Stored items
(** * itlg-calculator: valuation and projection engine

    A shallow embedding of the engine of [src/pages/index.tsx] and of its
    near-duplicate [src/unnamed/part_000]: [parseNumber], [compute] and
    [fetchExchangeRate], over a model of the parts of the ECMAScript
    runtime they call (IEEE-754 doubles, UTF-16 strings, [Number],
    [String.prototype.trim], [Math.ceil], [Date]). *)

From Stdlib Require Import ZArith List Bool Lia String Ascii.
From Stdlib Require Import Floats.SpecFloat.
Import ListNotations.
Set Warnings "-register-all".
Local Open Scope string_scope.
Local Open Scope list_scope.
Local Open Scope Z_scope.

(** ** The runtime *)

Module JS.

(** *** Numbers: IEEE-754 binary64 *)

Definition prec : Z := 53.
Definition emax : Z := 1024.

Definition float := spec_float.

Definition NaN : float := S754_nan.
Definition pzero : float := S754_zero false.
Definition mul : float -> float -> float := SFmul prec emax.
Definition add : float -> float -> float := SFadd prec emax.
Definition sub : float -> float -> float := SFsub prec emax.
Definition div : float -> float -> float := SFdiv prec emax.

(** [x < y], [x <= y], [x > y] and [x == y] on numbers: false whenever an
    operand is NaN. *)
Definition ltb (x y : float) : bool := SFltb x y.
Definition leb (x y : float) : bool := SFleb x y.
Definition gtb (x y : float) : bool := SFltb y x.
Definition eqb (x y : float) : bool := SFeqb x y.

(** The Number value for an integer (round to nearest, ties to even). *)
Definition of_Z (z : Z) : float := binary_normalize prec emax z 0 false.

(** [Number.isNaN] and [Number.isFinite]. *)
Definition Number_isNaN (x : float) : bool :=
  match x with S754_nan => true | _ => false end.

Definition Number_isFinite (x : float) : bool :=
  match x with
  | S754_zero _ | S754_finite _ _ _ => true
  | _ => false
  end.

(** [Math.ceil]: NaN, the infinities and the zeros are returned unchanged;
    a number in (-1, 0) gives -0. *)
Definition Math_ceil (x : float) : float :=
  match x with
  | S754_finite s m e =>
      if 0 <=? e then x
      else
        let c := - ((- cond_Zopp s (Zpos m)) / 2 ^ (- e)) in
        if c =? 0 then S754_zero s else of_Z c
  | _ => x
  end.

(** A double that holds a mathematical integer. *)
Definition is_integer (x : float) : bool :=
  match x with
  | S754_zero _ => true
  | S754_finite _ m e => (0 <=? e) || (Zpos m mod 2 ^ (- e) =? 0)
  | _ => false
  end.

(** *** Strings: sequences of UTF-16 code units *)

Definition jsstring := list N.

Definition lit (s : string) : jsstring :=
  map N_of_ascii (list_ascii_of_string s).

Fixpoint str_eqb (a b : jsstring) : bool :=
  match a, b with
  | [], [] => true
  | x :: a', y :: b' => N.eqb x y && str_eqb a' b'
  | _, _ => false
  end.

(** WhiteSpace and LineTerminator code points (all in the BMP). *)
Definition is_white (c : N) : bool :=
  existsb (N.eqb c)
    [9; 10; 11; 12; 13; 32; 160; 5760; 8232; 8233; 8239; 8287; 12288; 65279]%N
  || (N.leb 8192 c && N.leb c 8202).

Fixpoint trimStart (s : jsstring) : jsstring :=
  match s with
  | c :: s' => if is_white c then trimStart s' else s
  | [] => []
  end.

(** [String.prototype.trim]. *)
Definition trim (s : jsstring) : jsstring :=
  rev (trimStart (rev (trimStart s))).

(** [s.replace(/,/g, "")]. *)
Definition comma : N := 44%N.

Definition removeCommas (s : jsstring) : jsstring :=
  filter (fun c => negb (N.eqb c comma)) s.

(** *** StringToNumber *)

Definition digit_val (radix : N) (c : N) : option N :=
  let v :=
    if (N.leb 48 c && N.leb c 57)%N then Some (c - 48)%N
    else if (N.leb 97 c && N.leb c 102)%N then Some (c - 87)%N
    else if (N.leb 65 c && N.leb c 70)%N then Some (c - 55)%N
    else None in
  match v with
  | Some d => if (d <? radix)%N then Some d else None
  | None => None
  end.

(** Longest prefix of digits of the radix, and the rest. *)
Fixpoint span_digits (radix : N) (s : jsstring) : list N * jsstring :=
  match s with
  | c :: s' =>
      match digit_val radix c with
      | Some d => let '(ds, r) := span_digits radix s' in (d :: ds, r)
      | None => ([], s)
      end
  | [] => ([], [])
  end.

Definition digits_value (radix : N) (ds : list N) : Z :=
  fold_left (fun acc d => acc * Z.of_N radix + Z.of_N d) ds 0.

(** The double nearest to [(-1)^s * n * 10^e10], ties to even. *)
Definition of_decimal (s : bool) (n : Z) (e10 : Z) : float :=
  match n with
  | Zpos p =>
      if 0 <=? e10 then
        binary_normalize prec emax (cond_Zopp s (Zpos p * 10 ^ e10)) 0 s
      else
        match 10 ^ (- e10) with
        | Zpos d => SFdiv prec emax (S754_finite s p 0) (S754_finite false d 0)
        | _ => NaN
        end
  | _ => S754_zero s
  end.

(** NonDecimalIntegerLiteral: [0b], [0o], [0x] with at least one digit. *)
Definition nonDecimalLiteral (s : jsstring) : option float :=
  match s with
  | 48%N :: p :: rest =>
      let radix :=
        if (N.eqb p 98 || N.eqb p 66)%N then Some 2%N
        else if (N.eqb p 111 || N.eqb p 79)%N then Some 8%N
        else if (N.eqb p 120 || N.eqb p 88)%N then Some 16%N
        else None in
      match radix with
      | Some r =>
          match span_digits r rest with
          | ((_ :: _) as ds, []) => Some (of_Z (digits_value r ds))
          | _ => None
          end
      | None => None
      end
  | _ => None
  end.

(** ExponentPart_opt at the end of the literal. *)
Definition exponentPart (s : jsstring) : option Z :=
  match s with
  | [] => Some 0
  | c :: s1 =>
      if (N.eqb c 101 || N.eqb c 69)%N then
        let '(neg, s2) :=
          match s1 with
          | 43%N :: r => (false, r)
          | 45%N :: r => (true, r)
          | _ => (false, s1)
          end in
        match span_digits 10 s2 with
        | ((_ :: _) as ds, []) => Some (cond_Zopp neg (digits_value 10 ds))
        | _ => None
        end
      else None
  end.

(** StrUnsignedDecimalLiteral, with the sign already read. *)
Definition unsignedDecimalLiteral (sign : bool) (s : jsstring) : option float :=
  if str_eqb s (lit "Infinity") then Some (S754_infinity sign)
  else
    let '(ip, r1) := span_digits 10 s in
    let '(fp, r2) :=
      match r1 with
      | 46%N :: r => span_digits 10 r
      | _ => ([], r1)
      end in
    match ip, fp with
    | [], [] => None
    | _, _ =>
        match exponentPart r2 with
        | Some ex =>
            Some (of_decimal sign (digits_value 10 (ip ++ fp))
                    (ex - Z.of_nat (List.length fp)))
        | None => None
        end
    end.

Definition decimalLiteral (s : jsstring) : option float :=
  match s with
  | 43%N :: r => unsignedDecimalLiteral false r
  | 45%N :: r => unsignedDecimalLiteral true r
  | _ => unsignedDecimalLiteral false s
  end.

(** [Number(s)] for a string [s]. *)
Definition Number (s : jsstring) : float :=
  match trim s with
  | [] => pzero
  | t =>
      match nonDecimalLiteral t with
      | Some x => x
      | None =>
          match decimalLiteral t with
          | Some x => x
          | None => NaN
          end
      end
  end.

(** *** Number::toString (radix 10) *)

Definition float_same (x y : float) : bool :=
  match x, y with
  | S754_zero a, S754_zero b => Bool.eqb a b
  | S754_infinity a, S754_infinity b => Bool.eqb a b
  | S754_nan, S754_nan => true
  | S754_finite a m e, S754_finite b m' e' =>
      Bool.eqb a b && Pos.eqb m m' && Z.eqb e e'
  | _, _ => false
  end.

Fixpoint dec_digits (fuel : nat) (n : Z) : jsstring :=
  match fuel with
  | O => []
  | S fuel' =>
      if n <? 10 then [Z.to_N (48 + n)]
      else dec_digits fuel' (n / 10) ++ [Z.to_N (48 + n mod 10)]
  end.

(** Decimal digits of a non-negative integer. *)
Definition dec (n : Z) : jsstring := dec_digits (S (Z.to_nat (Z.log2 n))) n.

(** [x / 10^t] as a fraction, for [x = m * 2^e]. *)
Definition scaled (m : positive) (e t : Z) : Z * Z :=
  let num := Zpos m * 2 ^ Z.max 0 e * 10 ^ Z.max 0 (- t) in
  let den := 2 ^ Z.max 0 (- e) * 10 ^ Z.max 0 t in
  (num, den).

(** Largest [p] with [10^p <= m * 2^e], searched upwards from a lower
    estimate. *)
Fixpoint log10_up (fuel : nat) (m : positive) (e p : Z) : Z :=
  match fuel with
  | O => p
  | S fuel' =>
      let '(num, den) := scaled m e (p + 1) in
      if den <=? num then log10_up fuel' m e (p + 1) else p
  end.

Definition log10_floor (m : positive) (e : Z) : Z :=
  log10_up 4 m e ((Zpos (digits2_pos m) + e - 1) * 30103 / 100000 - 1).

(** The candidates [(s, n)] with [k] digits around [x = m * 2^e], nearest
    first, where [10^(n0 - 1) <= x < 10^n0]. *)
Definition candidates (m : positive) (e n0 k : Z) : list (Z * Z) :=
  let '(num, den) := scaled m e (n0 - k) in
  let lo := num / den in
  let r := num mod den in
  let up := if lo + 1 =? 10 ^ k then (10 ^ (k - 1), n0 + 1) else (lo + 1, n0) in
  if r =? 0 then [(lo, n0)]
  else if 2 * r <? den then [(lo, n0); up]
  else if den <? 2 * r then [up; (lo, n0)]
  else if Z.even lo then [(lo, n0); up] else [up; (lo, n0)].

(** The shortest decimal [s * 10^(n - k)] that reads back as [x]. *)
Fixpoint shortest (fuel : nat) (m : positive) (e n0 k : Z) : Z * Z * Z :=
  let ok := fun c : Z * Z =>
    float_same (of_decimal false (fst c) (snd c - k)) (S754_finite false m e) in
  match fuel with
  | O => (1, 1, 1)
  | S fuel' =>
      match filter ok (candidates m e n0 k) with
      | (s, n) :: _ => (n, k, s)
      | [] => shortest fuel' m e n0 (k + 1)
      end
  end.

Definition zeros (n : Z) : jsstring := repeat 48%N (Z.to_nat n).

Definition Number_toString (x : float) : jsstring :=
  match x with
  | S754_nan => lit "NaN"
  | S754_zero _ => lit "0"
  | S754_infinity s => (if s then lit "-" else []) ++ lit "Infinity"
  | S754_finite sg m e =>
      let '(n, k, s) := shortest 17 m e (log10_floor m e + 1) 1 in
      let ds := dec s in
      (if sg then lit "-" else []) ++
      (if (k <=? n) && (n <=? 21) then ds ++ zeros (n - k)
       else if (0 <? n) && (n <=? 21) then
         firstn (Z.to_nat n) ds ++ lit "." ++ skipn (Z.to_nat n) ds
       else if (-6 <? n) && (n <=? 0) then lit "0." ++ zeros (- n) ++ ds
       else
         let ex := (if 0 <=? n - 1 then lit "+" else lit "-")
                   ++ dec (Z.abs (n - 1)) in
         match ds with
         | [d] => [d] ++ lit "e" ++ ex
         | d :: rest => [d] ++ lit "." ++ rest ++ lit "e" ++ ex
         | [] => []
         end)
  end.

(** [Math.max] of two numbers. *)
Definition Math_max (x y : float) : float :=
  if Number_isNaN x || Number_isNaN y then NaN
  else if ltb x y then y
  else if ltb y x then x
  else match x, y with
       | S754_zero true, S754_zero false => y
       | _, _ => x
       end.

(** *** Dates

    Time values are integral milliseconds since the epoch.  The clock,
    the local time zone and the date parser belong to the host. *)

Record Host := {
  (** the time value of [new Date()] *)
  Date_now : Z;
  (** for a time value [t], the time value of 00:00:00.000 local time on
      the local day of [t], as [setHours(0,0,0,0)] computes it *)
  startOfLocalDay : Z -> Z;
  (** [Date.parse]; [None] is NaN (an Invalid Date) *)
  Date_parse : jsstring -> option Z
}.

Definition maxTime : Z := 8640000000000000.

Definition TimeClip (t : option Z) : float :=
  match t with
  | Some z => if Z.abs z <=? maxTime then of_Z z else NaN
  | None => NaN
  end.

(** [new Date(s).getTime()]. *)
Definition Date_getTime (h : Host) (s : jsstring) : float :=
  TimeClip (Date_parse h s).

WORK ITEM: The answer is the records above restated word for word from their opening line through the line that holds "Definition ltb (x", both included, and nothing else.

SOLUTION TO THE PROBLEM:
(** * itlg-calculator: valuation and projection engine

    A shallow embedding of the engine of [src/pages/index.tsx] and of its
    near-duplicate [src/unnamed/part_000]: [parseNumber], [compute] and
    [fetchExchangeRate], over a model of the parts of the ECMAScript
    runtime they call (IEEE-754 doubles, UTF-16 strings, [Number],
    [String.prototype.trim], [Math.ceil], [Date]). *)

From Stdlib Require Import ZArith List Bool Lia String Ascii.
From Stdlib Require Import Floats.SpecFloat.
Import ListNotations.
Set Warnings "-register-all".
Local Open Scope string_scope.
Local Open Scope list_scope.
Local Open Scope Z_scope.

(** ** The runtime *)

Module JS.

(** *** Numbers: IEEE-754 binary64 *)

Definition prec : Z := 53.
Definition emax : Z := 1024.

Definition float := spec_float.

Definition NaN : float := S754_nan.
Definition pzero : float := S754_zero false.
Definition mul : float -> float -> float := SFmul prec emax.
Definition add : float -> float -> float := SFadd prec emax.
Definition sub : float -> float -> float := SFsub prec emax.
Definition div : float -> float -> float := SFdiv prec emax.

(** [x < y], [x <= y], [x > y] and [x == y] on numbers: false whenever an
    operand is NaN. *)
Definition ltb (x y : float) : bool := SFltb x y.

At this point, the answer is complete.